Future Arkansas coach Eugene Lambert was named to the Helms First-Team All-America squad, while Tom Pickel garnered First-Team All-America honors from College Humor.

College Football Hall of Fame member Wear Schoonover joined Lambert and Pickel on the All-SWC First-Team for 1928–29.

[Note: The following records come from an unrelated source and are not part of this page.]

(* ===== verification/Ide.v ===== *)
(** The PCI IDE driver: register access and detection of the drives.

    Source: kernel/arch/i386/kernel/drivers/ide/pci_ide.c, kernel/include/kernel/ata/ata.h.

    The driver runs over the PCI state of [Pci] (devices, functions, the ports
    [hw]) and keeps its controllers in a store of its own.  What it prints is a
    list of messages.  The detection is proved against ATA drives in AtaDrives.v. *)
From S2P Require Import Prelude Ports Pci.

Definition ATA_SR_BSY : Z := 0x80.
Definition ATA_SR_DRQ : Z := 0x08.
Definition ATA_SR_ERR : Z := 0x01.
Definition ATA_CMD_IDENTIFY_PACKET : Z := 0xA1.
Definition ATA_CMD_IDENTIFY : Z := 0xEC.
Definition ATA_IDENT_MODEL : Z := 54.
Definition ATA_REG_DATA : Z := 0x00.
Definition ATA_REG_LBA1 : Z := 0x04.
Definition ATA_REG_LBA2 : Z := 0x05.
Definition ATA_REG_HDDEVSEL : Z := 0x06.
Definition ATA_REG_COMMAND : Z := 0x07.
Definition ATA_REG_STATUS : Z := 0x07.
Definition ATA_REG_SECCOUNT1 : Z := 0x08.
Definition ATA_REG_CONTROL : Z := 0x0C.
Definition IDE_ATA : Z := 0x00.
Definition IDE_ATAPI : Z := 0x01.

Record pci_ide_channel_regs_t : Type := Regs { base : Z; ctrl : Z; bm_ide : Z; nien : Z }.

Record pci_ide_controller_t : Type := Controller {
  cprev : Z; cnext : Z; primary : pci_ide_channel_regs_t; secondary : pci_ide_channel_regs_t;
}.

Definition channel_regs (c : pci_ide_controller_t) (channel : Z) : pci_ide_channel_regs_t :=
  if channel =? 0 then primary c else secondary c.

(** The registers from 8 to 11 are behind the high-order bit of the control
    register. *)
Definition high_order (reg : Z) : bool := (ATA_REG_COMMAND <? reg) && (reg <? ATA_REG_CONTROL).

(** The port of a register, [None] from register 0x16 on. *)
Definition ide_port (r : pci_ide_channel_regs_t) (reg : Z) : option Z :=
  if reg <? ATA_REG_SECCOUNT1 then Some (u16 (base r + reg))
  else if reg <? ATA_REG_CONTROL then Some (u16 (base r + reg - 0x06))
  else if reg <? 0x0E then Some (u16 (ctrl r + reg - 0x0A))
  else if reg <? 0x16 then Some (u16 (bm_ide r + reg - 0x0E))
  else None.

Section registers.
Context {P : Type} `{Ports P}.

Definition ide_out (r : pci_ide_channel_regs_t) (reg data : Z) (p : P) : P :=
  match ide_port r reg with Some port => outb port (u8 data) p | None => p end.

(** The calls for the control register are not [high_order] themselves. *)
Definition pci_ide_write (c : pci_ide_controller_t) (channel reg data : Z) (p : P) : P :=
  let r := channel_regs c channel in
  let p := if high_order reg then ide_out r ATA_REG_CONTROL (Z.lor 0x80 (nien r)) p else p in
  let p := ide_out r reg data p in
  if high_order reg then ide_out r ATA_REG_CONTROL (nien r) p else p.

Definition pci_ide_read (c : pci_ide_controller_t) (channel reg : Z) (p : P) : Z * P :=
  let r := channel_regs c channel in
  let p := if high_order reg then pci_ide_write c channel ATA_REG_CONTROL (Z.lor 0x80 (nien r)) p else p in
  let '(result, p) := match ide_port r reg with Some port => inb port p | None => (0, p) end in
  let p := if high_order reg then pci_ide_write c channel ATA_REG_CONTROL (nien r) p else p in
  (result, p).

(** The words read, each in its four bytes. *)
Definition pci_buffer_read (reg size : Z) (p : P) : list Z * P :=
  let '(ws, p) := rep_in (inl reg) (Z.to_nat size) p in (ws ≫= le_put 4, p).

(** Every range of registers is read from [base]. *)
Definition buffer_port (r : pci_ide_channel_regs_t) (reg : Z) : option Z :=
  if reg <? ATA_REG_SECCOUNT1 then Some (u16 (base r + reg))
  else if reg <? ATA_REG_CONTROL then Some (u16 (base r + reg - 0x06))
  else if reg <? 0x0E then Some (u16 (base r + reg - 0x0A))
  else if reg <? 0x16 then Some (u16 (base r + reg - 0x0E))
  else None.

Definition pci_ide_read_buffer (c : pci_ide_controller_t) (channel reg size : Z) (p : P) : list Z * P :=
  let r := channel_regs c channel in
  let p := if high_order reg then pci_ide_write c channel ATA_REG_CONTROL (Z.lor 0x80 (nien r)) p else p in
  let '(bytes, p) := match buffer_port r reg with Some port => pci_buffer_read port size p | None => ([], p) end in
  let p := if high_order reg then pci_ide_write c channel ATA_REG_CONTROL (nien r) p else p in
  (bytes, p).

(** ** Detection *)

Inductive ide_msg : Type :=
  | Detecting
  | Channel (i : Z)
  | Position (j : Z)
  | NoDrive
  | Drive (name : list Z) (type : Z).

(** [scheduler_sleep(1)]. *)
Variable sleep : P → P.

(** The loop on the status: [true] for an error. *)
Definition wait_body (c : pci_ide_controller_t) (i : Z) (p : P) : res (ctl P (bool * P)) :=
  let '(status, p) := pci_ide_read c i ATA_REG_STATUS p in
  if negb (Z.land status ATA_SR_ERR =? 0) then Ok (Break (true, p))
  else if (Z.land status ATA_SR_BSY =? 0) && negb (Z.land status ATA_SR_DRQ =? 0) then Ok (Break (false, p))
  else Ok (Continue p).

(** The model name: the bytes of each 16-bit word swapped. *)
Fixpoint swap_pairs (l : list Z) : list Z :=
  match l with a :: b :: l => b :: a :: swap_pairs l | _ => l end.

Definition model_name (ide_buf : list Z) : list Z := swap_pairs (take 40 (drop (Z.to_nat ATA_IDENT_MODEL) ide_buf)).

(** One turn of the inner loop: the buffer, the output and the ports after it. *)
Definition detect_drive (fuel : nat) (c : pci_ide_controller_t) (i j : Z) (st : list Z * list ide_msg * P) :
    res (list Z * list ide_msg * P) :=
  let '(ide_buf, out, p) := st in
  let out := out ++ [Position j] in
  let p := pci_ide_write c i ATA_REG_HDDEVSEL (Z.lor 0xA0 (Z.shiftl j 4)) p in
  let p := sleep p in
  let p := pci_ide_write c i ATA_REG_COMMAND ATA_CMD_IDENTIFY p in
  let p := sleep p in
  let '(status, p) := pci_ide_read c i ATA_REG_STATUS p in
  if status =? 0 then Ok (ide_buf, out ++ [NoDrive], p)
  else
    '(err, p) ← while fuel (wait_body c i) p;
    let identify type p :=
      let '(bytes, p) := pci_ide_read_buffer c i ATA_REG_DATA 128 p in
      let ide_buf := bytes ++ drop (length bytes) ide_buf in
      Ok (ide_buf, out ++ [Drive (model_name ide_buf) type], p) in
    if (err : bool) then
      let '(cl, p) := pci_ide_read c i ATA_REG_LBA1 p in
      let '(ch, p) := pci_ide_read c i ATA_REG_LBA2 p in
      if ((cl =? 0x14) && (ch =? 0xEB)) || ((cl =? 0x69) && (ch =? 0x96)) then
        let p := pci_ide_write c i ATA_REG_COMMAND ATA_CMD_IDENTIFY_PACKET p in
        identify IDE_ATAPI (sleep p)
      else Ok (ide_buf, out ++ [NoDrive], p)
    else identify IDE_ATA p.

Definition detect_drives (fuel : nat) (c : pci_ide_controller_t) (st : list Z * list ide_msg * P) :
    res (list Z * list ide_msg * P) :=
  let '(ide_buf, out, p) := st in
  for_up 2 0
    (λ i st, let '(ide_buf, out, p) := st in
       for_up 2 0 (detect_drive fuel c i) (ide_buf, out ++ [Channel i], p))
    (ide_buf, out ++ [Detecting], p).

(** ** The controllers *)

Record ide_t : Type := Ide {
  pci : Pci.t P;
  controllers : gmap Z pci_ide_controller_t;
  ide_controllers : Z;
  ide_controllers_tail : Z;
  ide_buf : list Z;
  output : list ide_msg;
}.

Variable alloc : nat → Z.
(** [nien] of fresh memory; the code never sets it. *)
Variable junk : Z.

Definition bar_of (f : Z → Z → Z → P → Z * P) (bus slot func : Z) (p : P) : Z * P :=
  let '(v, p) := f bus slot func p in (Z.land v 0xFFFFFFFC, p).

Definition or_default (bar d : Z) : Z := u16 (if negb (bar =? 0) then bar else d).

Definition controller_of (bar0 bar1 bar2 bar3 bar4 : Z) : pci_ide_controller_t :=
  Controller 0 0 (Regs (or_default bar0 0x1F0) (or_default bar1 0x3F6) (u16 bar4) junk)
                 (Regs (or_default bar2 0x170) (or_default bar3 0x376) (u16 (bar4 + 8)) junk).

Definition pci_ide_initialize_controller (bus slot func : Z) (p : P) : pci_ide_controller_t * P :=
  let '(bar0, p) := bar_of pci_get_bar0 bus slot func p in
  let '(bar1, p) := bar_of pci_get_bar1 bus slot func p in
  let '(bar2, p) := bar_of pci_get_bar2 bus slot func p in
  let '(bar3, p) := bar_of pci_get_bar3 bus slot func p in
  let '(bar4, p) := bar_of pci_get_bar4 bus slot func p in
  let c := controller_of bar0 bar1 bar2 bar3 bar4 in
  let p := pci_ide_write c 0 ATA_REG_CONTROL 2 p in
  let p := pci_ide_write c 1 ATA_REG_CONTROL 2 p in
  (c, p).

Definition set_next (v : Z) (c : pci_ide_controller_t) : pci_ide_controller_t := Controller (cprev c) v (primary c) (secondary c).

Definition append_controller (s : ide_t) (a : Z) (c : pci_ide_controller_t) : res ide_t :=
  let tail := ide_controllers_tail s in
  if negb (tail =? 0) then
    m ← update (controllers s) tail (set_next a);
    m ← init_node m a (Controller tail 0 (primary c) (secondary c));
    Ok (Ide (pci s) m (ide_controllers s) a (ide_buf s) (output s))
  else
    m ← init_node (controllers s) a c;
    Ok (Ide (pci s) m a a (ide_buf s) (output s)).

Definition pci_ide_detect_devices (fuel : nat) (func : Z) (s : ide_t) : res ide_t :=
  f ← deref (func_store (pci s)) func;
  d ← deref (dev_store (pci s)) (fn_device f);
  let '(a, ps) := malloc_node alloc (pci s) in
  let '(c, p) := pci_ide_initialize_controller (dev_bus d) (dev_number d) (fn_number f) (hw ps) in
  s ← append_controller (Ide (set_hw ps p) (controllers s) (ide_controllers s) (ide_controllers_tail s) (ide_buf s) (output s)) a c;
  '(buf, out, p) ← detect_drives fuel c (ide_buf s, output s, hw (pci s));
  Ok (Ide (set_hw (pci s) p) (controllers s) (ide_controllers s) (ide_controllers_tail s) buf out).

(** The functions of a device, and the devices. *)
Definition init_functions (fuel : nat) (dev : Z) (s : ide_t) : res ide_t :=
  func ← pci_enumerate_functions (pci s) dev 0;
  while (S (S (size (func_store (pci s)))))
    (λ st : Z * ide_t, let '(func, s) := st in
       if func =? 0 then Ok (Break s)
       else
         d ← deref (dev_store (pci s)) dev;
         f ← deref (func_store (pci s)) func;
         let '(tmp, p) := pci_get_class_code (dev_bus d) (dev_number d) (fn_number f) (hw (pci s)) in
         let s := Ide (set_hw (pci s) p) (controllers s) (ide_controllers s) (ide_controllers_tail s) (ide_buf s) (output s) in
         let subclass := Z.shiftr (Z.land tmp 0xFF0000) 16 in
         let class_code := Z.shiftr (Z.land tmp 0xFF000000) 24 in
         s ← (if (class_code =? 0x01) && (subclass =? 0x01) then pci_ide_detect_devices fuel func s else Ok s);
         func ← pci_enumerate_functions (pci s) dev func;
         Ok (Continue (func, s))) (func, s).

Definition pci_ide_initialize (fuel : nat) (s : ide_t) : res ide_t :=
  let s := Ide (pci s) (controllers s) 0 0 (ide_buf s) (output s) in
  dev ← pci_enumerate_devices (pci s) 0;
  while (S (S (size (dev_store (pci s)))))
    (λ st : Z * ide_t, let '(dev, s) := st in
       if dev =? 0 then Ok (Break s)
       else
         s ← init_functions fuel dev s;
         dev ← pci_enumerate_devices (pci s) dev;
         Ok (Continue (dev, s))) (dev, s).

End registers.

(** ** Initialisation of a controller *)

(** A read of configuration space takes one answer and writes to the
    configuration and delay ports only. *)
Lemma bar_read f bus slot func (p : port_script) b rest :
  f ∈ [pci_get_bar0; pci_get_bar1; pci_get_bar2; pci_get_bar3; pci_get_bar4] → answers p = b :: rest →
  ∃ p' cfg, bar_of f bus slot func p = (Z.land b 0xFFFFFFFC, p') ∧ answers p' = rest ∧
    writes p' = writes p ++ cfg ∧ Forall (λ w, w.1 = 0xCF8 ∨ w.1 = 0x80) cfg.
Proof.
  intros Hf Ha.
  assert (∃ off, f = λ bus slot func, pci_config_readl bus slot func off) as (off & ->).
  { rewrite !elem_of_cons, elem_of_nil in Hf. destruct Hf as [->|[->|[->|[->|[->|[]]]]]]; eexists; reflexivity. }
  unfold bar_of, pci_config_readl, outl_p, inl_p. cbn. unfold script_in. cbn. rewrite Ha. cbn.
  do 2 eexists. split; [reflexivity|]. split; [done|]. split; [unfold script_out; cbn [writes]; rewrite <- !app_assoc; reflexivity|].
  cbn [app]. unfold PCI_CONFIG_ADDRESS. repeat constructor; cbn; tauto.
Qed.

Definition clear_low (bar : Z) : Z := Z.land bar 0xFFFFFFFC.

(** The control register: the BAR plus 2, or 0x3F8 and 0x378 by default. *)
Definition control_port (bar d : Z) : Z := u16 (or_default (clear_low bar) d + ATA_REG_CONTROL - 0x0A).

Lemma initialize_controller_ok junk bus slot func (p : port_script) b0 b1 b2 b3 b4 rest :
  answers p = b0 :: b1 :: b2 :: b3 :: b4 :: rest →
  ∃ p' cfg, pci_ide_initialize_controller junk bus slot func p
      = (controller_of junk (clear_low b0) (clear_low b1) (clear_low b2) (clear_low b3) (clear_low b4), p') ∧
    answers p' = rest ∧ writes p' = writes p ++ cfg ++ [(control_port b1 0x3F6, 2); (control_port b3 0x376, 2)] ∧
    Forall (λ w, w.1 = 0xCF8 ∨ w.1 = 0x80) cfg.
Proof.
  intros Ha. unfold pci_ide_initialize_controller.
  destruct (bar_read pci_get_bar0 bus slot func p b0 _ ltac:(set_solver) Ha) as (p0 & c0 & -> & A0 & W0 & F0).
  destruct (bar_read pci_get_bar1 bus slot func p0 b1 _ ltac:(set_solver) A0) as (p1 & c1 & -> & A1 & W1 & F1).
  destruct (bar_read pci_get_bar2 bus slot func p1 b2 _ ltac:(set_solver) A1) as (p2 & c2 & -> & A2 & W2 & F2).
  destruct (bar_read pci_get_bar3 bus slot func p2 b3 _ ltac:(set_solver) A2) as (p3 & c3 & -> & A3 & W3 & F3).
  destruct (bar_read pci_get_bar4 bus slot func p3 b4 _ ltac:(set_solver) A3) as (p4 & c4 & -> & A4 & W4 & F4).
  exists (Script (writes p4 ++ [(control_port b1 0x3F6, 2); (control_port b3 0x376, 2)]) (answers p4)), (c0 ++ c1 ++ c2 ++ c3 ++ c4).
  split; [|split; [done|split]].
  - cbv zeta. f_equal. change (pci_ide_write ?c 1 ATA_REG_CONTROL 2 (pci_ide_write ?c 0 ATA_REG_CONTROL 2 p4)) with
      (Script ((writes p4 ++ [(control_port b1 0x3F6, 2)]) ++ [(control_port b3 0x376, 2)]) (answers p4)).
    by rewrite <- (assoc_L (++)).
  - cbn [writes]. by rewrite W4, W3, W2, W1, W0, <- !(assoc_L (++)).
  - by rewrite !Forall_app.
Qed.

(** ** Properties *)

(** Setting up a controller reads its BARs and writes nothing but the
    interrupt disable bit to the two control registers.  A BAR gives the documented
    register, two bytes into the control block; for a controller in compatibility
    mode (BAR 0) the write goes to 0x3F8 and 0x378, the serial and the parallel
    port, instead of 0x3F6 and 0x376. *)
Theorem initialize_controller_ports junk bus slot func (p : port_script) b0 b1 b2 b3 b4 rest :
  answers p = b0 :: b1 :: b2 :: b3 :: b4 :: rest →
  ∃ p' cfg, pci_ide_initialize_controller junk bus slot func p
      = (controller_of junk (clear_low b0) (clear_low b1) (clear_low b2) (clear_low b3) (clear_low b4), p') ∧
    answers p' = rest ∧ writes p' = writes p ++ cfg ++ [(control_port b1 0x3F6, 2); (control_port b3 0x376, 2)] ∧
    Forall (λ w, w.1 = 0xCF8 ∨ w.1 = 0x80) cfg ∧
    (clear_low b1 ≠ 0 → control_port b1 0x3F6 = u16 (clear_low b1 + 2)) ∧
    (clear_low b1 = 0 → control_port b1 0x3F6 = 0x3F8) ∧ (clear_low b3 = 0 → control_port b3 0x376 = 0x378).
Proof.
  intros Ha. destruct (initialize_controller_ok junk bus slot func p b0 b1 b2 b3 b4 rest Ha) as (p' & cfg & Hc & Ha' & Hw & Hf).
  exists p', cfg. split_and!; try done; unfold control_port, or_default.
  - intros Hn. rewrite (proj2 (Z.eqb_neq _ _)) by done. cbn [negb]. unfold u16, ATA_REG_CONTROL.
    replace (clear_low b1 mod 65536 + 12 - 10) with (clear_low b1 mod 65536 + 2) by lia. by rewrite Zplus_mod_idemp_l.
  - by intros ->.
  - by intros ->.
Qed.

(** The controller of the PIIX3, in compatibility mode. *)
Lemma initialize_controller_ports_witness :
  ∃ p' cfg, pci_ide_initialize_controller 7 0 1 1 (Script [] [0; 0; 0; 0; 0xC041])
      = (controller_of 7 0 0 0 0 0xC040, p') ∧
    answers p' = [] ∧ writes p' = [] ++ cfg ++ [(0x3F8, 2); (0x378, 2)] ∧
    Forall (λ w, w.1 = 0xCF8 ∨ w.1 = 0x80) cfg ∧
    (0 ≠ 0 → 0x3F8 = u16 (0 + 2)) ∧ (0 = 0 → 0x3F8 = 0x3F8) ∧ (0 = 0 → 0x378 = 0x378).
Proof. apply (initialize_controller_ports 7 0 1 1 (Script [] [0; 0; 0; 0; 0xC041]) 0 0 0 0 0xC041 []). reflexivity. Defined.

Future head coach of the NFL's Chicago Cardinals, Milan Creighton, played on the 1928–29 Razorback team.

==Roster==

1928–29 Arkansas Razorbacks men's basketball roster
Roster retrieved from HogStats.com.
| Name | Position | Hometown |
| Milan Creighton | Guard | Gothenburg, Nebraska |
| Harold Eidson | N/A | Centerville, Arkansas |
| Arthur Hale | Forward | Fayetteville, Arkansas |
| Harrison Hale Jr. | Forward | Fayetteville, Arkansas |
| Jethro Henderson | Center/Guard | Hot Springs, Arkansas |
| Ken Holt | Center | N/A |
| Gene Lambert | N/A | Searcy, Arkansas |
| Tom Oliver | Guard | Jacksonville, Arkansas |
| Tom Pickel | Center | N/A |
| Jim Pickren | Forward | Salem, Arkansas |
| Roy Prewitt | Center | Grady, Arkansas |
| Wear Schoonover | Forward | Pocahontas, Arkansas |

==Schedule and results==
Schedule retrieved from HogStats.com.

| Date time, TV | Rank^{#} | Opponent^{#} | Result | Record | Site city, state |
| * |  | Northeastern State Teachers College | W 54–28 | 1–0 | Schmidt Gymnasium Fayetteville, Arkansas |
| * |  | Northeastern State Teachers College | W 61–24 | 2–0 | Schmidt Gymnasium Fayetteville, Arkansas |
| * |  | Little Rock All-Stars | W 32–21 | 3–0 | Little Rock, Arkansas |
| December 19, 1928* |  | at Fort Smith Collegians | W 45–22 | 4–0 | Fort Smith, Arkansas |
| * |  | at Jonesboro YMCA | W 43–30 | 5–0 | Jonesboro, Arkansas |
| December 22, 1928* |  | at Earle Cardinals | W 47–25 | 6–0 | Earle, Arkansas |
| January 4, 1929 |  | at SMU | W 32–26 | 7–0 (1–0) | Old Gym Dallas, Texas |
| January 5, 1929 |  | at SMU | W 39–17 | 8–0 (2–0) | Old Gym Dallas, Texas |
|  |  | at TCU | W 41–24 | 9–0 (3–0) | TCU Fieldhouse Fort Worth, Texas |
| January 8, 1929 |  | at TCU | W 66–26 | 10–0 (4–0) | TCU Fieldhouse Fort Worth, Texas |
|  |  | Baylor | W 59–24 | 11–0 (5–0) | Schmidt Gymnasium Fayetteville, Arkansas |
|  |  | Baylor | W 71–23 | 12–0 (6–0) | Schmidt Gymnasium Fayetteville, Arkansas |
| February 1, 1929* |  | Drury College | W 52–25 | 13–0 (6–0) | Schmidt Gymnasium Fayetteville, Arkansas |
| February 2, 1929* |  | Drury College | W 42–22 | 14–0 (6–0) | Schmidt Gymnasium Fayetteville, Arkansas |
| February 8, 1929 |  | at Texas | W 48–32 | 15–0 (7–0) | State School for the Deaf Fieldhouse Austin, Texas |
| February 9, 1929 |  | at Texas | L 25–36 | 15–1 (7–1) | State School for the Deaf Fieldhouse Austin, Texas |
| February 15, 1929 |  | Rice | W 51–18 | 16–1 (8–1) | Schmidt Gymnasium Fayetteville, Arkansas |
| February 16, 1929 |  | Rice | W 44–13 | 17–1 (9–1) | Schmidt Gymnasium Fayetteville, Arkansas |
| February 22, 1929 |  | Texas A&M | W 49–32 | 18–1 (10–1) | Schmidt Gymnasium Fayetteville, Arkansas |
| February 23, 1929 |  | Texas A&M | W 38–29 | 19–1 (11–1) | Schmidt Gymnasium Fayetteville, Arkansas |
*Non-conference game. (#) Tournament seedings in parentheses.